Only one stretch of the data below is wanted: the lines from the one with "(** The objects" through the one with "(o : Response).", repeated exactly.

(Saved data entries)
=== Begin Enclosure ===
(** * firebase-auth-lite: the session store, the token refresher and the
      redirect-flow coordinator of [src/main.js]

    [src/main.js] holds two revisions of the [Auth] class.  The first one
    (lines 1-449: [persistSession], a [providers] table, [refreshRequest])
    is embedded in [Module V1], the second one (lines 450-906: [setState],
    [sKey], [_ref]) in [Module V2].  Both run on the same machine, defined
    first: asynchronous methods are programs of a small free monad, and an
    event loop resumes suspended programs one at a time.

    Modelling conventions.
    - [this.storage] is the default adapter of the source, a wrapper of
      [localStorage]: a finite map from keys to texts, updated at the call,
      with the awaiting caller resumed later.
    - A stored text is kept by its content: [SJson u] is the text
      [JSON.stringify(u)], [SText s] any other text.
    - [fetch] belongs to the environment: a response is any [FetchOutcome].
    - A listener is known by its identity (a number) and only observes: a
      call [cb(user)] is recorded in the trace of the world.
    - The [Request] class belongs to the platform too: a [Platform] says
      what [new Request] and [headers.set] return or throw. *)

From Stdlib Require Import ZArith Ascii String.
From stdpp Require Import gmap strings list fin_maps.

Open Scope string_scope.

(* ===================================================================== *)
(** ** Data model *)
(* ===================================================================== *)

(** [tokenManager: { idToken, refreshToken, expiresAt }]; a missing text
    field is JavaScript's [undefined]. *)
Record TokenManager := {
  idToken : option string;
  refreshToken : option string;
  expiresAt : Z
}.

(** The session object: the provider-defined fields and the reserved
    [tokenManager] field. *)
Record User := {
  profile : gmap string string;
  tokenManager : TokenManager
}.

Inductive Exn :=
| Error (msg : string)
| TypeError (msg : string)
| SyntaxError (msg : string).

Definition message (e : Exn) : string :=
  match e with Error m | TypeError m | SyntaxError m => m end.

(** The keys of a JSON response body that the class reads. *)
Record Data := {
  data_id_token : option string;
  data_refresh_token : option string;
  data_idToken : option string;
  data_refreshToken : option string;
  data_authUri : option string;
  data_sessionId : option string;
  data_context : option string;
  data_users : list (gmap string string);
  data_error_message : option string
}.

(** What [api] returns: the body with the hidden [expiresAt] property. *)
Record ApiData := {
  payload : Data;
  data_expiresAt : Z
}.

(** Texts held by [localStorage]. *)
Inductive StoreVal :=
| SText (s : string)
| SJson (u : option User).

(** The objects passed to [JSON.stringify] as request bodies. *)
Inductive ReqBody :=
| NoBody
| TextBody (s : string)
| TokenBody (grant_type : string) (refresh_token : option string)
| CreateAuthUriBody (providerId : option string) (continueUri : string)
    (oauthScope : option string) (authFlowType : string) (context : option string)
| SignInWithIdpBody (idTok : option string) (requestUri : string)
    (sessionId : option StoreVal) (returnSecureToken : bool)
| LookupBody (idTok : option string).

Record Request := {
  url : string;
  method : string;
  headers : list (string * string);
  body : ReqBody
}.

Record Response := {
  ok : bool;
  date : Z;          (* Date.parse(response.headers.get('date')) *)
  json : Data
}.

Inductive FetchOutcome :=
| FetchRejected (e : Exn)
| FetchResponse (r : Response).

(** A listener and a promise are known by a number. *)
Abbreviation Listener := nat (only parsing).
Abbreviation PromiseId := nat (only parsing).

(** The fields of an [Auth] instance.  [refreshRequest] is the in-flight
    refresh promise ([this.refreshRequest] in V1, [this._ref] in V2). *)
Record Auth := {
  name : string;
  apiKey : string;
  redirectUri : option string;
  providers : gmap string (option string);
  listeners : list Listener;
  user : option User;
  refreshRequest : option PromiseId
}.

Definition set_user (u : option User) (a : Auth) : Auth :=
  {| name := name a; apiKey := apiKey a; redirectUri := redirectUri a;
     providers := providers a; listeners := listeners a;
     user := u; refreshRequest := refreshRequest a |}.

Definition set_refreshRequest (p : option PromiseId) (a : Auth) : Auth :=
  {| name := name a; apiKey := apiKey a; redirectUri := redirectUri a;
     providers := providers a; listeners := listeners a;
     user := user a; refreshRequest := p |}.

Definition set_listeners (l : list Listener) (a : Auth) : Auth :=
  {| name := name a; apiKey := apiKey a; redirectUri := redirectUri a;
     providers := providers a; listeners := l;
     user := user a; refreshRequest := refreshRequest a |}.

(** Values a promise can resolve to. *)
Inductive Val :=
| VUndef
| VData (d : ApiData)
| VContext (c : option string)
| VResponse (o : Response).

(** What the world observes, in order. *)
Inductive Event :=
| EvFetch (req : Request)
| EvStorageGet (key : string)
| EvStorageSet (key : string) (v : StoreVal)
| EvStorageRemove (key : string)
| EvNotify (cb : Listener) (u : option User)
| EvHandle (p : option PromiseId)      (* an assignment to the refresh handle *)
| EvAssign (href : string)             (* location.assign *)
| EvReplaceState.                      (* history.replaceState to origin + pathname *)

(* ===================================================================== *)
(** ** Asynchronous programs *)
(* ===================================================================== *)

Inductive StorageCall :=
| SGet (key : string)
| SSet (key : string) (v : StoreVal)
| SRemove (key : string).

(** A method body.  [Storage], [Fetch], [Tick] and [Await] are the points
    where the body is suspended ([await]); everything else runs without
    interruption.  [Spawn] calls an asynchronous function, or starts a
    promise chain, without awaiting it: the callee runs up to its first
    suspension and the caller goes on with the promise. *)
Inductive Prog (A : Type) : Type :=
| Ret (a : A)
| Throw (e : Exn)
| GetThis (k : Auth -> Prog A)
| Modify (f : Auth -> Auth) (k : Prog A)
| Now (k : Z -> Prog A)
| Log (e : Event) (k : Prog A)
| Storage (c : StorageCall) (k : option StoreVal -> Prog A)
| Fetch (req : Request) (k : FetchOutcome -> Prog A)
| Tick (k : Prog A)
| Spawn (callee : Prog Val) (k : PromiseId -> Prog A)
| Await (p : PromiseId) (k : Exn + Val -> Prog A).

Arguments Ret {A} a.
Arguments Throw {A} e.
Arguments GetThis {A} k.
Arguments Modify {A} f k.
Arguments Now {A} k.
Arguments Log {A} e k.
Arguments Storage {A} c k.
Arguments Fetch {A} req k.
Arguments Tick {A} k.
Arguments Spawn {A} callee k.
Arguments Await {A} p k.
=== End Enclosure ===
● Answer for this exercise
(** The objects passed to [JSON.stringify] as request bodies. *)
Inductive ReqBody :=
| NoBody
| TextBody (s : string)
| TokenBody (grant_type : string) (refresh_token : option string)
| CreateAuthUriBody (providerId : option string) (continueUri : string)
    (oauthScope : option string) (authFlowType : string) (context : option string)
| SignInWithIdpBody (idTok : option string) (requestUri : string)
    (sessionId : option StoreVal) (returnSecureToken : bool)
| LookupBody (idTok : option string).

Record Request := {
  url : string;
  method : string;
  headers : list (string * string);
  body : ReqBody
}.

Record Response := {
  ok : bool;
  date : Z;          (* Date.parse(response.headers.get('date')) *)
  json : Data
}.

Inductive FetchOutcome :=
| FetchRejected (e : Exn)
| FetchResponse (r : Response).

(** A listener and a promise are known by a number. *)
Abbreviation Listener := nat (only parsing).
Abbreviation PromiseId := nat (only parsing).

(** The fields of an [Auth] instance.  [refreshRequest] is the in-flight
    refresh promise ([this.refreshRequest] in V1, [this._ref] in V2). *)
Record Auth := {
  name : string;
  apiKey : string;
  redirectUri : option string;
  providers : gmap string (option string);
  listeners : list Listener;
  user : option User;
  refreshRequest : option PromiseId
}.

Definition set_user (u : option User) (a : Auth) : Auth :=
  {| name := name a; apiKey := apiKey a; redirectUri := redirectUri a;
     providers := providers a; listeners := listeners a;
     user := u; refreshRequest := refreshRequest a |}.

Definition set_refreshRequest (p : option PromiseId) (a : Auth) : Auth :=
  {| name := name a; apiKey := apiKey a; redirectUri := redirectUri a;
     providers := providers a; listeners := listeners a;
     user := user a; refreshRequest := p |}.

Definition set_listeners (l : list Listener) (a : Auth) : Auth :=
  {| name := name a; apiKey := apiKey a; redirectUri := redirectUri a;
     providers := providers a; listeners := l;
     user := user a; refreshRequest := refreshRequest a |}.

(** Values a promise can resolve to. *)
Inductive Val :=
| VUndef
| VData (d : ApiData)
| VContext (c : option string)
| VResponse (o : Response).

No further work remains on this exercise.